**Task goal**
Would you return every line of the listing below that has "DeleteOldCStorVolumeAttachmentCRs" in it?
================================
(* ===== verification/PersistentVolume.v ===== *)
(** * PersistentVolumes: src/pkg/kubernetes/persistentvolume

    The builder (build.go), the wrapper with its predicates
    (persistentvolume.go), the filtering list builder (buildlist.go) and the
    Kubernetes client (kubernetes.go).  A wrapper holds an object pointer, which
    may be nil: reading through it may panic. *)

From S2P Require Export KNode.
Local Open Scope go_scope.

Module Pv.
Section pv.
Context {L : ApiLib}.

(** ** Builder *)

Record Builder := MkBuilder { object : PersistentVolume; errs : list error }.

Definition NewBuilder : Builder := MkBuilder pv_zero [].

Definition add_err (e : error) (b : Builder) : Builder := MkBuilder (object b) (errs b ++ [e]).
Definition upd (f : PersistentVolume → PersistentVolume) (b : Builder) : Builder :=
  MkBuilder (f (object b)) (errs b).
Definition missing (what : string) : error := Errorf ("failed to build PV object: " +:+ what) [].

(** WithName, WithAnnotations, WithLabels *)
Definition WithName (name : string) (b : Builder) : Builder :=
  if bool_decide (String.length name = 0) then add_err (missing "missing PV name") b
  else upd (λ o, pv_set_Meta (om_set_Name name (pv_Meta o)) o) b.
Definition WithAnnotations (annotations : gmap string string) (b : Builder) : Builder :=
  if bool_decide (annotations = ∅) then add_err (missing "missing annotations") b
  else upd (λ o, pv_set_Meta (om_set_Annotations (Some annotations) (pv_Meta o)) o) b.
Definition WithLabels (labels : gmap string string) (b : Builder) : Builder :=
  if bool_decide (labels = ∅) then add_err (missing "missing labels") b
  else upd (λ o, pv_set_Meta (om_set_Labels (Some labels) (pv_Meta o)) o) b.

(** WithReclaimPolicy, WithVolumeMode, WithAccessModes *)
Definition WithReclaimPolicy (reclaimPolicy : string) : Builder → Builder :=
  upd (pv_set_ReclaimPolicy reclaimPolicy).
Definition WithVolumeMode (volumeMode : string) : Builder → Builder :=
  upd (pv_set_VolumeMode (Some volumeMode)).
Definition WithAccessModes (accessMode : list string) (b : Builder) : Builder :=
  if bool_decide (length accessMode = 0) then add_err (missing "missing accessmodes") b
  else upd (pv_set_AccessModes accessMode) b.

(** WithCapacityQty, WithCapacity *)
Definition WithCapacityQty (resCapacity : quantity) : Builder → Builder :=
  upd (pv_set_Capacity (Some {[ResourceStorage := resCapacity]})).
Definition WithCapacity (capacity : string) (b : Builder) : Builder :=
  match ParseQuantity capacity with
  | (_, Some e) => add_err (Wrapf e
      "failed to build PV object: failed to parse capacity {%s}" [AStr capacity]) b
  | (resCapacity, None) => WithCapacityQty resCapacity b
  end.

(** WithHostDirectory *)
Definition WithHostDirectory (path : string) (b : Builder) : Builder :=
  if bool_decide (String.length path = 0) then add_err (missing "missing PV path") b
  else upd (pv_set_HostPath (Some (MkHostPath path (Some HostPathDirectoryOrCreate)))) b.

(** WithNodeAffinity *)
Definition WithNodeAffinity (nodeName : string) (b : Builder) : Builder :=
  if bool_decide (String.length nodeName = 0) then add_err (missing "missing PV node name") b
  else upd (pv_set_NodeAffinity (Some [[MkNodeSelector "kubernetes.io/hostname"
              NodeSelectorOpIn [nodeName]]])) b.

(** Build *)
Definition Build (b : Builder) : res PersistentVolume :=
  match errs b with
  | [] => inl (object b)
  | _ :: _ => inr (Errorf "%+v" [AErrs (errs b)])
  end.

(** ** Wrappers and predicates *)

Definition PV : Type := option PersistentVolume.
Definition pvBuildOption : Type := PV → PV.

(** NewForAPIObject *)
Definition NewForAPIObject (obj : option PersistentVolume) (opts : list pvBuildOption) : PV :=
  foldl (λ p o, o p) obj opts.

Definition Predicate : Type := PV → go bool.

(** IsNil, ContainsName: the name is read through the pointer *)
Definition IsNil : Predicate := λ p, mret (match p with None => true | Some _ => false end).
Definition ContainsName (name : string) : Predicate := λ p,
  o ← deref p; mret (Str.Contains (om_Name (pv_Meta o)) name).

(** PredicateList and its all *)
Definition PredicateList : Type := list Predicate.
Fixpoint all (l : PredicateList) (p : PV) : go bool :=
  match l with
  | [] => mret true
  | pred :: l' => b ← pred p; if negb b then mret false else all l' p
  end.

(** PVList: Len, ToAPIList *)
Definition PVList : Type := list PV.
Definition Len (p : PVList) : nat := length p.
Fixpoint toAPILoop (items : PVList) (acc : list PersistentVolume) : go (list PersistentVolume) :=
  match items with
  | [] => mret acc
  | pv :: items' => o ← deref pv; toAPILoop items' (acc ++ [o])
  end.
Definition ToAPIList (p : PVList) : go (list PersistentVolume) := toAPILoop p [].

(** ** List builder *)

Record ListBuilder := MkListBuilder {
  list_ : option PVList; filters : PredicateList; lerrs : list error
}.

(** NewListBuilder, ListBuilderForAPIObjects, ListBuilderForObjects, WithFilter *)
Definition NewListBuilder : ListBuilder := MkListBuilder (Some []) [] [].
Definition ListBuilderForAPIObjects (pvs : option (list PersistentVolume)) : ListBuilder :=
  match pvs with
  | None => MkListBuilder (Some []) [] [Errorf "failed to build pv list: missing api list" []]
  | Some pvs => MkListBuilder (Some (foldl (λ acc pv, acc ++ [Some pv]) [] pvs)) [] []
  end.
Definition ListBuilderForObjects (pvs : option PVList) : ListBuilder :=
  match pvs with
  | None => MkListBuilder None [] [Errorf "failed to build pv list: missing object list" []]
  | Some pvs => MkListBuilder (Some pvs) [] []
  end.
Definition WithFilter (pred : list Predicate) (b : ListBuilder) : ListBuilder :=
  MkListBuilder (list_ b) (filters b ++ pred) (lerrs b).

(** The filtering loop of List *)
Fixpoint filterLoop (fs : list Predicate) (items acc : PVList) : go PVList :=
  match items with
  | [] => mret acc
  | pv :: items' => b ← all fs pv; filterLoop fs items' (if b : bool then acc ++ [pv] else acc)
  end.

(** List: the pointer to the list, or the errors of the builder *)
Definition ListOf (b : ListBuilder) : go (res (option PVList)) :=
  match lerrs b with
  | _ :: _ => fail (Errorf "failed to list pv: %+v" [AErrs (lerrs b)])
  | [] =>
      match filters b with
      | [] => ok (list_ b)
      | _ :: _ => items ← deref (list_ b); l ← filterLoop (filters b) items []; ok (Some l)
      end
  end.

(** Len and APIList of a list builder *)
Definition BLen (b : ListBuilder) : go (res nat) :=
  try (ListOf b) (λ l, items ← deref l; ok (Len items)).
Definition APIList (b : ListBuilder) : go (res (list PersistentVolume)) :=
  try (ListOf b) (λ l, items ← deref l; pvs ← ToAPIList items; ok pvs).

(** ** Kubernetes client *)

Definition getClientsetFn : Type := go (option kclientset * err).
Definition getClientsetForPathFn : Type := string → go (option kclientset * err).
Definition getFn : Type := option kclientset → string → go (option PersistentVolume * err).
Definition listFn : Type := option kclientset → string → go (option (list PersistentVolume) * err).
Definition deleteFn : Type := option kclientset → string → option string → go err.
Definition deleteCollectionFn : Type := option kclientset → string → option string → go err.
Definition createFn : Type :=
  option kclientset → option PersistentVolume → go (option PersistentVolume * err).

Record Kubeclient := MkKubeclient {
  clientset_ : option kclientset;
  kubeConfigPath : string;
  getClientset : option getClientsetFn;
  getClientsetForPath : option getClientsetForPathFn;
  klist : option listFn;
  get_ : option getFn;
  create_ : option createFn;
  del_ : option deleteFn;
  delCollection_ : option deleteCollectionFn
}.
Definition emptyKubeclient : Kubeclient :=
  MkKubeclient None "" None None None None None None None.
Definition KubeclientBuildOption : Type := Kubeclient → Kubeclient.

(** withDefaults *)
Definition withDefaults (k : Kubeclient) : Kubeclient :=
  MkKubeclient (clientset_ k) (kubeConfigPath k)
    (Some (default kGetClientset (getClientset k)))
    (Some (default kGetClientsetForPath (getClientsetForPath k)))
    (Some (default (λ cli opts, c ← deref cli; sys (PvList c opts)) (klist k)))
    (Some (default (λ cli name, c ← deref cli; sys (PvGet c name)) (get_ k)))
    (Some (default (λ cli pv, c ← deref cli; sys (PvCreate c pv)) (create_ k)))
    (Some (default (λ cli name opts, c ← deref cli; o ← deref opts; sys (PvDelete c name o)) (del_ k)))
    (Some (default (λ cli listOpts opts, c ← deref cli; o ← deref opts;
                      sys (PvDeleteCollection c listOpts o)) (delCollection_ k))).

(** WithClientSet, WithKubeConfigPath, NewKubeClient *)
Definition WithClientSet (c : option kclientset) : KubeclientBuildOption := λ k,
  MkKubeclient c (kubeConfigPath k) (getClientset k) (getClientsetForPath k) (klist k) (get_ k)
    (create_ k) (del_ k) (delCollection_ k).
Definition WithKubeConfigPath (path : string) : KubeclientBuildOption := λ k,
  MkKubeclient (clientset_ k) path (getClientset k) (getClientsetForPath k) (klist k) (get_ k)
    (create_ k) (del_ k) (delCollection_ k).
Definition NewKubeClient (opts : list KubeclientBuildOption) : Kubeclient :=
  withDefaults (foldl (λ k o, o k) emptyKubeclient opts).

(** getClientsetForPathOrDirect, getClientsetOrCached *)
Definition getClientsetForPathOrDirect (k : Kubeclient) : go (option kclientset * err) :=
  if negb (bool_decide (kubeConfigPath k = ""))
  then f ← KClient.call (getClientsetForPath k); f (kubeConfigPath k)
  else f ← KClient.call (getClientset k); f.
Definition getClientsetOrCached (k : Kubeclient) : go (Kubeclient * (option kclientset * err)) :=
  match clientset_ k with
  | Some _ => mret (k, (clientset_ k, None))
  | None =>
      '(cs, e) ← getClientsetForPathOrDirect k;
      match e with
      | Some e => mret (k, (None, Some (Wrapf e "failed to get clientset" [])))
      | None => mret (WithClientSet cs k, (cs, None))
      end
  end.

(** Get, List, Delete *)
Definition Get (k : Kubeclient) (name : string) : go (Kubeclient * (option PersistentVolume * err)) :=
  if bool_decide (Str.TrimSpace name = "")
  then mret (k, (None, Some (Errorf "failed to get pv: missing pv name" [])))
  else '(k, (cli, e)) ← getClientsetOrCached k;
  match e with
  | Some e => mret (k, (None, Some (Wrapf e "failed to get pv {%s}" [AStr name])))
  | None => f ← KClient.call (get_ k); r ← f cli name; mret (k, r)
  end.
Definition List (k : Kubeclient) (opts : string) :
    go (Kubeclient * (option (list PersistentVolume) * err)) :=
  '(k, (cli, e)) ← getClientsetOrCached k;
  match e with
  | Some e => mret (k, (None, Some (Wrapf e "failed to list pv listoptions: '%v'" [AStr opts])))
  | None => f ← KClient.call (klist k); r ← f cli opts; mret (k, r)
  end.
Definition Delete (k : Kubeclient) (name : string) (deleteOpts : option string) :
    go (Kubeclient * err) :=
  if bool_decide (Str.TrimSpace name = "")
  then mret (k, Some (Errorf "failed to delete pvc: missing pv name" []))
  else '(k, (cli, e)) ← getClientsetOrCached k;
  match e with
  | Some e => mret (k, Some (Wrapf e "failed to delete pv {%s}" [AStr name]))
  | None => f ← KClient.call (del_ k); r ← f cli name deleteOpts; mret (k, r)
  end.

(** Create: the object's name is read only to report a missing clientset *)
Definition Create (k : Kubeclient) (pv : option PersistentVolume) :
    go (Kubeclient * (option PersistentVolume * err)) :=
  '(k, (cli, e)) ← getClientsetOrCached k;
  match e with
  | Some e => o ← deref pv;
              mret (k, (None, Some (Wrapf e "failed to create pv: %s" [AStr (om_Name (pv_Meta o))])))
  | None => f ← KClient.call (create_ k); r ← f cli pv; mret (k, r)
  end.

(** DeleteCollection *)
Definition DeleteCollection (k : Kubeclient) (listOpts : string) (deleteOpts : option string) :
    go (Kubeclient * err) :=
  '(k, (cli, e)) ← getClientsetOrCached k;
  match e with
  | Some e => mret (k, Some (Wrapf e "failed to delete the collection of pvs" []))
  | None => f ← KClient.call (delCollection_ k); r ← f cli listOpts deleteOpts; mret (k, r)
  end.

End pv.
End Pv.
================================
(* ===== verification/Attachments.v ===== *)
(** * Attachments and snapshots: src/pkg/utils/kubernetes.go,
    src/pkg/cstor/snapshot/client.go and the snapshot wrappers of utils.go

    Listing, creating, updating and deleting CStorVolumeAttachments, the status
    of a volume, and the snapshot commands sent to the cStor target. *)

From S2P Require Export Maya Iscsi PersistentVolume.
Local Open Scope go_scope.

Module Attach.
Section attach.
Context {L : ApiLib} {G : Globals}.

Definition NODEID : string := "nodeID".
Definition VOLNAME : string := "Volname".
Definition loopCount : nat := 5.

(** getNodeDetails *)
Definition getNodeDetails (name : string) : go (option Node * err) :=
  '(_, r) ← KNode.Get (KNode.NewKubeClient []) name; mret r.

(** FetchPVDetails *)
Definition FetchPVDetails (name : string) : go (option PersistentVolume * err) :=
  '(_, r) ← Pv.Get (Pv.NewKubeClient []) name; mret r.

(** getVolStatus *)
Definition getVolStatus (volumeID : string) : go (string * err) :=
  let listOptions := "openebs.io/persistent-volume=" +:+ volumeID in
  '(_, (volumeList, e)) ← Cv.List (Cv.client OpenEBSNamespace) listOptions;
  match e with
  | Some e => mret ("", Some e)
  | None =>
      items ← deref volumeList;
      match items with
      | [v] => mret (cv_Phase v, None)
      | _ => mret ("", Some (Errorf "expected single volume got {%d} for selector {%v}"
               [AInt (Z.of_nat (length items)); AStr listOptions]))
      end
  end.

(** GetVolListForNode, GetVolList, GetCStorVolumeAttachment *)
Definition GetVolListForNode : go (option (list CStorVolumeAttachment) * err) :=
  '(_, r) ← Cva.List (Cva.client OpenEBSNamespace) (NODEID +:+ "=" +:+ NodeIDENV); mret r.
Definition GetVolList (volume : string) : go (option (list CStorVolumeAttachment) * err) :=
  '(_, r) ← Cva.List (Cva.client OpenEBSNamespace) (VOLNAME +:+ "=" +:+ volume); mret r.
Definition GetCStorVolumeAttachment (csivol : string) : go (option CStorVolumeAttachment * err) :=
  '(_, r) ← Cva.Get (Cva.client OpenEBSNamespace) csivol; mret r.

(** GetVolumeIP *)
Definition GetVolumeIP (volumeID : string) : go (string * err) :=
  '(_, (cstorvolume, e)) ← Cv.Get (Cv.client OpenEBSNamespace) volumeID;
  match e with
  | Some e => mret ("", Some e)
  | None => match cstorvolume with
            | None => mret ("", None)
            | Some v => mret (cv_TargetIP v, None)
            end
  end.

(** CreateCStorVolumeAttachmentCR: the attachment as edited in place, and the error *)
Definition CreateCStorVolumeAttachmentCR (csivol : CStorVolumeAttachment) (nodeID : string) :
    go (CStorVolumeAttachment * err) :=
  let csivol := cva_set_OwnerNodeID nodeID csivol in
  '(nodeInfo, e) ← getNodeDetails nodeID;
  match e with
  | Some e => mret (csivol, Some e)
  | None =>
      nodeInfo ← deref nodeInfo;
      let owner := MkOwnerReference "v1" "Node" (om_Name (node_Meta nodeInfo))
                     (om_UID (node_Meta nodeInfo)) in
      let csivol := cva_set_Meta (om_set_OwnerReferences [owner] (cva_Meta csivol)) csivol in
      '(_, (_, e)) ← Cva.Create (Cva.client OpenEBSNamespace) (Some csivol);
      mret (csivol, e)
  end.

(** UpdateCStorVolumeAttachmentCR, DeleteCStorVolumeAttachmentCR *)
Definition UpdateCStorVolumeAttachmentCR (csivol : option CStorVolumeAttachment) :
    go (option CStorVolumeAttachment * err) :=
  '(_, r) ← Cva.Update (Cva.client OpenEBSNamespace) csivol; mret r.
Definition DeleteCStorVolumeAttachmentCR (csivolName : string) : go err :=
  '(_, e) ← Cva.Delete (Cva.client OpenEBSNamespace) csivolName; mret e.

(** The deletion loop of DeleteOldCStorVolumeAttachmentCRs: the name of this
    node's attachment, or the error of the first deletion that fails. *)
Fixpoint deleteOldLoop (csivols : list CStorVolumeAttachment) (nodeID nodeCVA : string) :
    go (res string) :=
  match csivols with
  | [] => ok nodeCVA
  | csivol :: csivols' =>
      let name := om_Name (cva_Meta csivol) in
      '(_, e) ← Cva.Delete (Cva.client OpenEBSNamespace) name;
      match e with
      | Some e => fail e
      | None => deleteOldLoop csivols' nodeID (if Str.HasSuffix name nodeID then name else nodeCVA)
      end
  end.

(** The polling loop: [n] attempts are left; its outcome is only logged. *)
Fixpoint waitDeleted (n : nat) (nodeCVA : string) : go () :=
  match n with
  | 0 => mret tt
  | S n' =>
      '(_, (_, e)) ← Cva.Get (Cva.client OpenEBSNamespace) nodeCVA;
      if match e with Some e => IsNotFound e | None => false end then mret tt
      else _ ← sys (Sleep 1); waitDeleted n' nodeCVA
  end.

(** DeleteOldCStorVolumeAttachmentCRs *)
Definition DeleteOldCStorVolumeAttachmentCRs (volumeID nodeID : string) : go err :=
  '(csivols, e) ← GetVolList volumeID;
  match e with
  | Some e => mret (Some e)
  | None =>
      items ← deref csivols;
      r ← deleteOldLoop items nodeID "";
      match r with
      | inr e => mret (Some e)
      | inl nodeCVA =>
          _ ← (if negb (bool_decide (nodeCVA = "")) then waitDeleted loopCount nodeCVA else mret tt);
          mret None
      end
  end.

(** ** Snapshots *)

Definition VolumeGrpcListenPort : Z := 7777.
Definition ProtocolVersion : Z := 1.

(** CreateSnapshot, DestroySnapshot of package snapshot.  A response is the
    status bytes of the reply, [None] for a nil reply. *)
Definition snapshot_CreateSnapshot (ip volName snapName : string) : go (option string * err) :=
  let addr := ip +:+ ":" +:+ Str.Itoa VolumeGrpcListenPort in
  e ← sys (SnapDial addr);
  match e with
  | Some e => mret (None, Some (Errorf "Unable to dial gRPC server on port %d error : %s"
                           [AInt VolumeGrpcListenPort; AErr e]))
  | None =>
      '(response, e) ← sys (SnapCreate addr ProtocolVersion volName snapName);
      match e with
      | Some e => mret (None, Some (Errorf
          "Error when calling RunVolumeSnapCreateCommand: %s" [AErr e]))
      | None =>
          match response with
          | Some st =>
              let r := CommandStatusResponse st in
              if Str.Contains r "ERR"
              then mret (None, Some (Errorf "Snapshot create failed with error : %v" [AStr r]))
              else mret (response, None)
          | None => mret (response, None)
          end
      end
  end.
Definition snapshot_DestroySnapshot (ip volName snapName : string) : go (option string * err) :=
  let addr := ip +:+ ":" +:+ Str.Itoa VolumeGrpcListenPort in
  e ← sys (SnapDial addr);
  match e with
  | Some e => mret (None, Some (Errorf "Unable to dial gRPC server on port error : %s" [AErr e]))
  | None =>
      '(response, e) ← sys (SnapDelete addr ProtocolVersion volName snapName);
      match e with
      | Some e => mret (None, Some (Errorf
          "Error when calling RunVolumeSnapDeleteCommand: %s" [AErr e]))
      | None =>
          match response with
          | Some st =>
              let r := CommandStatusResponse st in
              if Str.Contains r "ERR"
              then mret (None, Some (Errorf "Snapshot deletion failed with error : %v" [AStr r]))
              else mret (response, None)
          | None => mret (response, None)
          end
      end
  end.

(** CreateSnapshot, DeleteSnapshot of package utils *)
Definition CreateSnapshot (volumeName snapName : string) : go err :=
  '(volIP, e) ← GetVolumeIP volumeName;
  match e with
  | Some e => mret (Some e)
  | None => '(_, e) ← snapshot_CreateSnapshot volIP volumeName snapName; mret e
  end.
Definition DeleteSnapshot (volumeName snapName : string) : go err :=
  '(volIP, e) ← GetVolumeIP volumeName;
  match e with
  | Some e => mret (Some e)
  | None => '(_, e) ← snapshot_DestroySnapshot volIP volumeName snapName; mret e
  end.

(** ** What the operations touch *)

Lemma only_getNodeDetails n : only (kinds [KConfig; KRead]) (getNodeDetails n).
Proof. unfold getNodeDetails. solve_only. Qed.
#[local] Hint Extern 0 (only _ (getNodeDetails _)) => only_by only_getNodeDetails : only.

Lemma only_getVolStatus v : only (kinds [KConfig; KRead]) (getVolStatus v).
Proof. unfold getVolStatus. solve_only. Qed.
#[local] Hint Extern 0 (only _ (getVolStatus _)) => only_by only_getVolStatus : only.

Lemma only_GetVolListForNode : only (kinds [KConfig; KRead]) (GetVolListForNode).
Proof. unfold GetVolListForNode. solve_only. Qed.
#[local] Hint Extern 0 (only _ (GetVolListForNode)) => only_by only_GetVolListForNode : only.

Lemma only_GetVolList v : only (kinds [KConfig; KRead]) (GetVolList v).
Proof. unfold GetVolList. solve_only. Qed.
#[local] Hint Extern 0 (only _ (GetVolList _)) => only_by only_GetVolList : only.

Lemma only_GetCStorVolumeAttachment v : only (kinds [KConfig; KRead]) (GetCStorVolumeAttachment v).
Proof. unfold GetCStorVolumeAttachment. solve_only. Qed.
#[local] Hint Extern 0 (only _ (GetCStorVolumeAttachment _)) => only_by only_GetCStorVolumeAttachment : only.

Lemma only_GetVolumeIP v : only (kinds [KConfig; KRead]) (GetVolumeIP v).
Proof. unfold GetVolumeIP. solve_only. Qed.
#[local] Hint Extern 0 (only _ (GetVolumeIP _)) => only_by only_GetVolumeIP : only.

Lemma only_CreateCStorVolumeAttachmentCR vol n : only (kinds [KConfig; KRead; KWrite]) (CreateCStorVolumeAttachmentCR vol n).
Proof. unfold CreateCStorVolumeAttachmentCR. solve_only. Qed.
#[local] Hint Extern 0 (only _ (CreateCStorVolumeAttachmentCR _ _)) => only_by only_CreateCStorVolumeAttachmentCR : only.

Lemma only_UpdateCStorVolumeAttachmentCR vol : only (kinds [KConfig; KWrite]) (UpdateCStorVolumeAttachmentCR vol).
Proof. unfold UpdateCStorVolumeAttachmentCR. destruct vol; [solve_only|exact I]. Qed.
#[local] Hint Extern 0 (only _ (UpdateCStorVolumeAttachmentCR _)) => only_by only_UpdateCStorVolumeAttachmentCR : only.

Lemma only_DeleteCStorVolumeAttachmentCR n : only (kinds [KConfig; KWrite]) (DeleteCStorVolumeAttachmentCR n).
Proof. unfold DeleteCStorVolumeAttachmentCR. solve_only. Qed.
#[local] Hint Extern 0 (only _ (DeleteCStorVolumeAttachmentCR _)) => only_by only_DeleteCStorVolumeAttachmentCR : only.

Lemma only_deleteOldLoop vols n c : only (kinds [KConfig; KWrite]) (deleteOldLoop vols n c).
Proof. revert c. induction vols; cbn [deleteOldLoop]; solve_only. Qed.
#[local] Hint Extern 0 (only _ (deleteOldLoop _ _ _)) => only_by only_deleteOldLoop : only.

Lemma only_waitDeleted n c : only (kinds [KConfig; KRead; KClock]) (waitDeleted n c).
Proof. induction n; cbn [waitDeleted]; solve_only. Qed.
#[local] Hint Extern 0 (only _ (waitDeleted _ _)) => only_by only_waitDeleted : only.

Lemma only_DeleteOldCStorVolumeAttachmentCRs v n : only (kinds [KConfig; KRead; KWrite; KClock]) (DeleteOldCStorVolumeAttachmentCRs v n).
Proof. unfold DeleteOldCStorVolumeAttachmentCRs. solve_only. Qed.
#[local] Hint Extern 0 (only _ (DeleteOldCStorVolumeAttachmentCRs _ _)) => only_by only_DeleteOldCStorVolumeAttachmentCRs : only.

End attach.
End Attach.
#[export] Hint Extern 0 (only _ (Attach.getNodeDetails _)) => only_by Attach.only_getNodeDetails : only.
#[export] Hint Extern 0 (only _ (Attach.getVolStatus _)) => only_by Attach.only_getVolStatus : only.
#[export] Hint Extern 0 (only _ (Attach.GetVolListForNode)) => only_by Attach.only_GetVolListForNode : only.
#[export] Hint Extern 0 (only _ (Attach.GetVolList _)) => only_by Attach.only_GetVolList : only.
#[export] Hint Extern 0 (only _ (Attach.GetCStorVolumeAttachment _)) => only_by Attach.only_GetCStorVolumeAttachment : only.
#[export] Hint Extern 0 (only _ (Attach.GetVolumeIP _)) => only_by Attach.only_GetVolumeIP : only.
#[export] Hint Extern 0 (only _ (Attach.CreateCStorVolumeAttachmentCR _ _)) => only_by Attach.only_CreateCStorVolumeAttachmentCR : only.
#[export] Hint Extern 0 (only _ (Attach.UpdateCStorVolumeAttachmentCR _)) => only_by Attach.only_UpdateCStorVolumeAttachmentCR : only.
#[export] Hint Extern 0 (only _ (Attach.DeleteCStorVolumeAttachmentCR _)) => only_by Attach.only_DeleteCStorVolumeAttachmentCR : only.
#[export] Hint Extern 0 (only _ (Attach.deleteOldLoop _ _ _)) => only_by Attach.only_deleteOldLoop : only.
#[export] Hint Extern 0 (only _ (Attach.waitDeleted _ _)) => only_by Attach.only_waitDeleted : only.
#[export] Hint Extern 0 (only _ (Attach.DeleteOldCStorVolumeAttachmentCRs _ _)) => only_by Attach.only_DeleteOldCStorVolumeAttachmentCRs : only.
================================
**Reply to the exercise**
(** The deletion loop of DeleteOldCStorVolumeAttachmentCRs: the name of this
(** DeleteOldCStorVolumeAttachmentCRs *)
Definition DeleteOldCStorVolumeAttachmentCRs (volumeID nodeID : string) : go err :=
Lemma only_DeleteOldCStorVolumeAttachmentCRs v n : only (kinds [KConfig; KRead; KWrite; KClock]) (DeleteOldCStorVolumeAttachmentCRs v n).
Proof. unfold DeleteOldCStorVolumeAttachmentCRs. solve_only. Qed.
#[local] Hint Extern 0 (only _ (DeleteOldCStorVolumeAttachmentCRs _ _)) => only_by only_DeleteOldCStorVolumeAttachmentCRs : only.
#[export] Hint Extern 0 (only _ (Attach.DeleteOldCStorVolumeAttachmentCRs _ _)) => only_by Attach.only_DeleteOldCStorVolumeAttachmentCRs : only.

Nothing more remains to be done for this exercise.